# [Listed records]
BEGIN

Definition placed : OrderModel.Order :=
  OrderModel.mkOrder "o1" "ORD-1700000000000" "u1"
    [OrderModel.mkOrderItem "p1" 2 (Some 12) (Some 24)]
    (OrderModel.set_country address "India") "COD" "pending" "processing"
    (OrderModel.mkPaymentDetails None None None)
    None None None None 24 0 0 false None now.

(** The store after the first customer's checkout at [now]. *)
Definition dbAfter : OrderController.Db :=
  OrderController.mkDb [soap; tea] [CartModel.mkCart "c1" "u1" [] 20 2; cart2] [placed].

(** A cart holding one product under its object id, as the store prints
    it. *)
Definition butterCart : CartModel.Cart :=
  CartModel.mkCart "64b7f0a2c3d4e5f601234567" "64b7f0a2c3d4e5f60123450a"
                   [CartModel.mkCartItem "507f1f77bcf86cd799439011" 1 30] 30 1.

(** A third customer's cart: tea added when it cost 15 and soap added
    when it cost 10; the catalog now says 20 and 12. *)
Definition cart3 : CartModel.Cart :=
  CartModel.mkCart "c3" "u3"
                   [CartModel.mkCartItem "p2" 1 15; CartModel.mkCartItem "p1" 2 10] 35 3.

Definition db3 : OrderController.Db :=
  OrderController.mkDb [soap; tea] [cart; cart2; cart3] [].

(** A checkout of that cart, paid by UPI. *)
Definition checkout3 : OrderController.CreateBody :=
  OrderController.mkCreateBody address "UPI" 44 None None None.

Definition placed3 : OrderModel.Order :=
  OrderModel.mkOrder "o3" "ORD-1700000000000" "u3"
    [OrderModel.mkOrderItem "p2" 1 (Some 20) (Some 20);
     OrderModel.mkOrderItem "p1" 2 (Some 12) (Some 24)]
    (OrderModel.set_country address "India") "UPI" "pending" "processing"
    (OrderModel.mkPaymentDetails None None None)
    None None None None 44 0 0 false None now.

(** The store after the third customer's checkout at [now]. *)
Definition db3After : OrderController.Db :=
  OrderController.mkDb [soap; tea] [cart; cart2; CartModel.mkCart "c3" "u3" [] 35 3]
                       [placed3].
(** * Hybrid retrieval pipeline of [cai_trial.py]: a shallow embedding

    The development follows the source file top to bottom: the Python
    primitives the code relies on ([str.lower], [str.split], [" ".join],
    slicing, [in] on strings, [sorted], the [np] module), then [chunk_text],
    the index constructors and [retrieve], and finally the properties. *)

From Stdlib Require Import ZArith QArith Qround Qabs Lia String Ascii Sorted Permutation.
From stdpp Require Import base list strings gmap sorting.

Local Open Scope string_scope.
Local Open Scope Z_scope.

(* ===================================================================== *)
(** ** Python strings *)
(* ===================================================================== *)

Module PyStr.

(** Strings are byte strings here; [str.lower] and [str.isspace] are
    modelled on the ASCII range. *)
Definition lower_ascii (c : ascii) : ascii :=
  let n := nat_of_ascii c in
  if ((65 <=? n)%nat && (n <=? 90)%nat)%bool then ascii_of_nat (n + 32) else c.

Fixpoint lower (s : string) : string :=
  match s with
  | EmptyString => EmptyString
  | String c s' => String (lower_ascii c) (lower s')
  end.

(** [c.isspace()]: tab, newline, vertical tab, form feed, carriage
    return, the four separators 0x1c..0x1f and the blank. *)
Definition isspace (c : ascii) : bool :=
  let n := nat_of_ascii c in
  (((9 <=? n)%nat && (n <=? 13)%nat) || ((28 <=? n)%nat && (n <=? 32)%nat))%bool.

(** [s.split()] with no separator: maximal runs of non-blank characters. *)
Fixpoint split (s : string) : list string :=
  match s with
  | EmptyString => []
  | String c s' =>
      if isspace c then split s'
      else match s' with
           | EmptyString => [String c EmptyString]
           | String c' _ =>
               if isspace c' then String c EmptyString :: split s'
               else match split s' with
                    | w :: ws => String c w :: ws
                    | [] => [String c EmptyString]
                    end
           end
  end.

(** [sep.join(ws)] *)
Fixpoint join (sep : string) (ws : list string) : string :=
  match ws with
  | [] => EmptyString
  | w :: ws' =>
      match ws' with
      | [] => w
      | _ :: _ => w ++ sep ++ join sep ws'
      end
  end.

(** [needle in hay] on strings: substring test. *)
Fixpoint contains (needle hay : string) : bool :=
  if String.prefix needle hay then true
  else match hay with
       | EmptyString => false
       | String _ hay' => contains needle hay'
       end.

Fixpoint chars (s : string) : list ascii :=
  match s with
  | EmptyString => []
  | String c s' => c :: chars s'
  end.

#[global] Arguments isspace : simpl never.
#[global] Arguments lower_ascii : simpl never.

(** A word: what [split] produces, non-empty and free of blanks. *)
Definition word (w : string) : Prop :=
  w <> EmptyString /\ Forall (fun c => isspace c = false) (chars w).

End PyStr.

(* ===================================================================== *)
(** ** Python sequences *)
(* ===================================================================== *)

Module PySeq.

(** Normalisation of a slice bound against a sequence of length [n]. *)
Definition norm (n i : Z) : Z :=
  if i <? 0 then Z.max (i + n) 0 else Z.min i n.

(** [l[lo:hi]] *)
Definition slice {A} (l : list A) (lo hi : Z) : list A :=
  let n := Z.of_nat (length l) in
  let a := norm n lo in
  let b := norm n hi in
  take (Z.to_nat (b - a)) (drop (Z.to_nat a) l).

(** [l[:hi]] *)
Definition slice_to {A} (l : list A) (hi : Z) : list A :=
  slice l 0 hi.

(** [l[i]]: negative indices count from the end; out of range is
    [IndexError], rendered as [None]. *)
Definition index {A} (l : list A) (i : Z) : option A :=
  let n := Z.of_nat (length l) in
  if (0 <=? i) && (i <? n) then l !! Z.to_nat i
  else if (- n <=? i) && (i <? 0) then l !! Z.to_nat (i + n)
  else None.

End PySeq.

(* ===================================================================== *)
(** ** [extract_text_from_pdf] and [clean_text] *)
(* ===================================================================== *)

(** The line feed appended after each page. *)
Definition newline : string := String (ascii_of_nat 10) EmptyString.

(** An uploaded PDF, as the reader presents it: one entry per page,
    holding what [page.extract_text()] returns, [None] or a string. *)
Definition pdf : Type := list (option string).

(** The [for page in reader.pages] loop; [if page_text:] lets through
    strings that are not empty. *)
Fixpoint extract_loop (pages : pdf) (text : string) : string :=
  match pages with
  | [] => text
  | page_text :: pages' =>
      extract_loop pages'
        match page_text with
        | Some (String c t) => text ++ String c t ++ newline
        | Some EmptyString | None => text
        end
  end.

Definition extract_text_from_pdf (pdf_file : pdf) : string :=
  extract_loop pdf_file EmptyString.
(** C6: when the config reader gives [undefined] or an empty list,
    [canBeUsedInCurrentWorkspace] returns [false] having done nothing but
    read the config: no engine is created, no collaborator is asked to
    validate anything, and the provider's fields are as they were; an unset
    cache stays unset, and is not replaced by an empty list. *)
Theorem C6_nothing_to_resolve (h : Host) (s : State) :
  getConfigFileContent h = None \/ getConfigFileContent h = Some [] ->
  canBeUsedInCurrentWorkspace h s =
    (Normal false,
     {| engine := engine s; cache := cache s;
        events := events s ++ [EvGetConfigFileContent];
        next_ref := next_ref s |}) /\
  (cache s = None ->
   cache (snd (canBeUsedInCurrentWorkspace h s)) = None /\
   cache (snd (canBeUsedInCurrentWorkspace h s)) <> Some []).
Proof.
  intros G. rewrite (canBeUsed_nothing h s G). split; [reflexivity|].
  cbn [snd cache]. intros ->. split; [reflexivity|discriminate].
Qed.

(** An empty list read by the exported provider. *)
Lemma C6_nothing_to_resolve_witness :
  canBeUsedInCurrentWorkspace (sample_host (Some [])) ConfigFileProvider =
    (Normal false,
     {| engine := None; cache := None;
        events := [EvGetConfigFileContent]; next_ref := 0 |}) /\
  (cache ConfigFileProvider = None ->
   cache (snd (canBeUsedInCurrentWorkspace (sample_host (Some []))
                 ConfigFileProvider)) = None /\
   cache (snd (canBeUsedInCurrentWorkspace (sample_host (Some []))
                 ConfigFileProvider)) <> Some []).
Proof.
  apply (C6_nothing_to_resolve (sample_host (Some [])) ConfigFileProvider).
  right. reflexivity.
Defined.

END

# [Your assignment]
Begin at the top of the records above and quote each line exactly, ending with the line that contains "OrderController.mkDb [soap; tea] [CartModel.mkCart".

# [Expected output]
Definition placed : OrderModel.Order :=
  OrderModel.mkOrder "o1" "ORD-1700000000000" "u1"
    [OrderModel.mkOrderItem "p1" 2 (Some 12) (Some 24)]
    (OrderModel.set_country address "India") "COD" "pending" "processing"
    (OrderModel.mkPaymentDetails None None None)
    None None None None 24 0 0 false None now.

(** The store after the first customer's checkout at [now]. *)
Definition dbAfter : OrderController.Db :=
  OrderController.mkDb [soap; tea] [CartModel.mkCart "c1" "u1" [] 20 2; cart2] [placed].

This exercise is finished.